We have a brand new Burstner 710i purchased in July 07 for £65,000. It hs been nothing but trouble with about 20 - 25 faults mosly design faults. It's been back to the dealer twice. we hae had Steve Phillips, ([email protected]) from Burstenr to our home. After 11 months of arguing with the dealership, Chelston only now, June 08 are management from Chelston coming down to our home to inspect the vehicle. 
For 8 months the vehicle was unuseable. We are hoping now that we will get all this resolved before this years summer holiday.


----------



## ingram

*Re: Burstner*



Bigmal666 said:


> After 11 months of arguing with the dealership, Chelston only now, June 08 are management from Chelston coming down to our home to inspect the vehicle.
> quote]
> 
> For the sake of clarity, would you please rewrite the above quoted part so that it is understandable.
> 
> It is interesting but dissapointing to read of yet another motorhome brand that seems to be plagued with problems especially to read of another manufacturer that seems to be uninterested ( not disinterested ) in becoming directly involved in their customers' problems.
> 
> H


----------



## Burneyinn

It saddens me to read this, as we have just come back from a superb rally with the Burstner owners club visiting the motorhome & caravan factory. The attention to detail and expertise that the workers have certainly gave us confidence in the product.
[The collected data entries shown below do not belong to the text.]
(** * MotionPredictionDataset: scene-tag filtering, worker sharding and
      example generation

    A shallow embedding of
    [sdc_motion_prediction/ysdc_dataset_api/dataset/dataset.py] and of the
    [RENDERER_CONFIG] literal of [sdc_motion_prediction/sdc/constants.py],
    followed by the properties of the dataset that the specification states.

    Python integers are [Z]; lists are [list]; the example dictionaries are
    [gmap string _]; exceptions are the constructors of [exn], carried by the
    error monad [result]. Code that also acts on the outside is in [Eff], an
    error monad that records what was emitted on the way: the constructor,
    which lists a directory, opens the tag file and prints, emits these
    events; a generator emits what it yields. *)

From stdpp Require Import gmap strings list fin_maps pretty.
From Stdlib Require Import ZArith QArith.

Local Open Scope Z_scope.

(* ===================================================================== *)
(** ** Python primitives used by the dataset                              *)
(* ===================================================================== *)

Module Py.

(** The exceptions that the modelled code can let escape.
    [MalformedTagRecord] is the error type the specification names for a
    tag line that fails to parse; no statement of the source constructs
    it, it is here so that the specification's sentence can be stated. *)
Inductive exn : Type :=
| ZeroDivisionError
| ValueError (msg : string)
| IndexError
| OSError (fname : string)
| RuntimeError (msg : string)
| JSONDecodeError (msg : string) (doc : string) (pos : Z)
| MalformedTagRecord (lineno : Z).

Inductive result (A : Type) : Type :=
| Ok (a : A)
| Raise (e : exn).
Arguments Ok {A} a.
Arguments Raise {A} e.

#[global] Instance result_ret : MRet result := λ A a, Ok a.
#[global] Instance result_bind : MBind result := λ A B f r,
  match r with
  | Ok a => f a
  | Raise e => Raise e
  end.

Definition is_ok {A} (r : result A) : bool :=
  match r with Ok _ => true | Raise _ => false end.

(** [a // b] on integers: floor division, [ZeroDivisionError] on [b = 0]. *)
Definition floordiv (a b : Z) : result Z :=
  if b =? 0 then Raise ZeroDivisionError else Ok (a `div` b).

(** Number of elements of [range(lo, hi, step)] for [step > 0]. *)
Definition range_length (lo hi step : Z) : Z :=
  if lo <? hi then (hi - lo - 1) `div` step + 1 else 0.

(** [list(range(start, stop, step))]. *)
Definition range (start stop step : Z) : result (list Z) :=
  if step =? 0 then Raise (ValueError "range() arg 3 must not be zero")
  else
    let n := if 0 <? step then range_length start stop step
             else range_length stop start (- step) in
    Ok ((λ k, start + k * step) <$> seqZ 0 n).

(** [l[i]]: a negative index counts from the end; [IndexError] when the
    index falls outside the list. *)
Definition getitem {A} (l : list A) (i : Z) : result A :=
  let n := Z.of_nat (length l) in
  let j := if i <? 0 then i + n else i in
  if j <? 0 then Raise IndexError
  else match l !! Z.to_nat j with
       | Some x => Ok x
       | None => Raise IndexError
       end.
We saw all the processes from making the furniture right up to seeing the production line in action. Quadros & Avianos were going through that day.

Yes we have had a few niggles with our 821 but everything has been rectified. Would we buy a Burstner again - definitely - Yes.

The factory and parts department there could not have been more helpful. It just seems to go wrong with certain dealers over here. I feel that this a shame as it is great product.


----------



## 96299

Burneyinn said:


> The factory and parts department there could not have been more helpful. It just seems to go wrong with certain dealers over here. I feel that this a shame as it is great product.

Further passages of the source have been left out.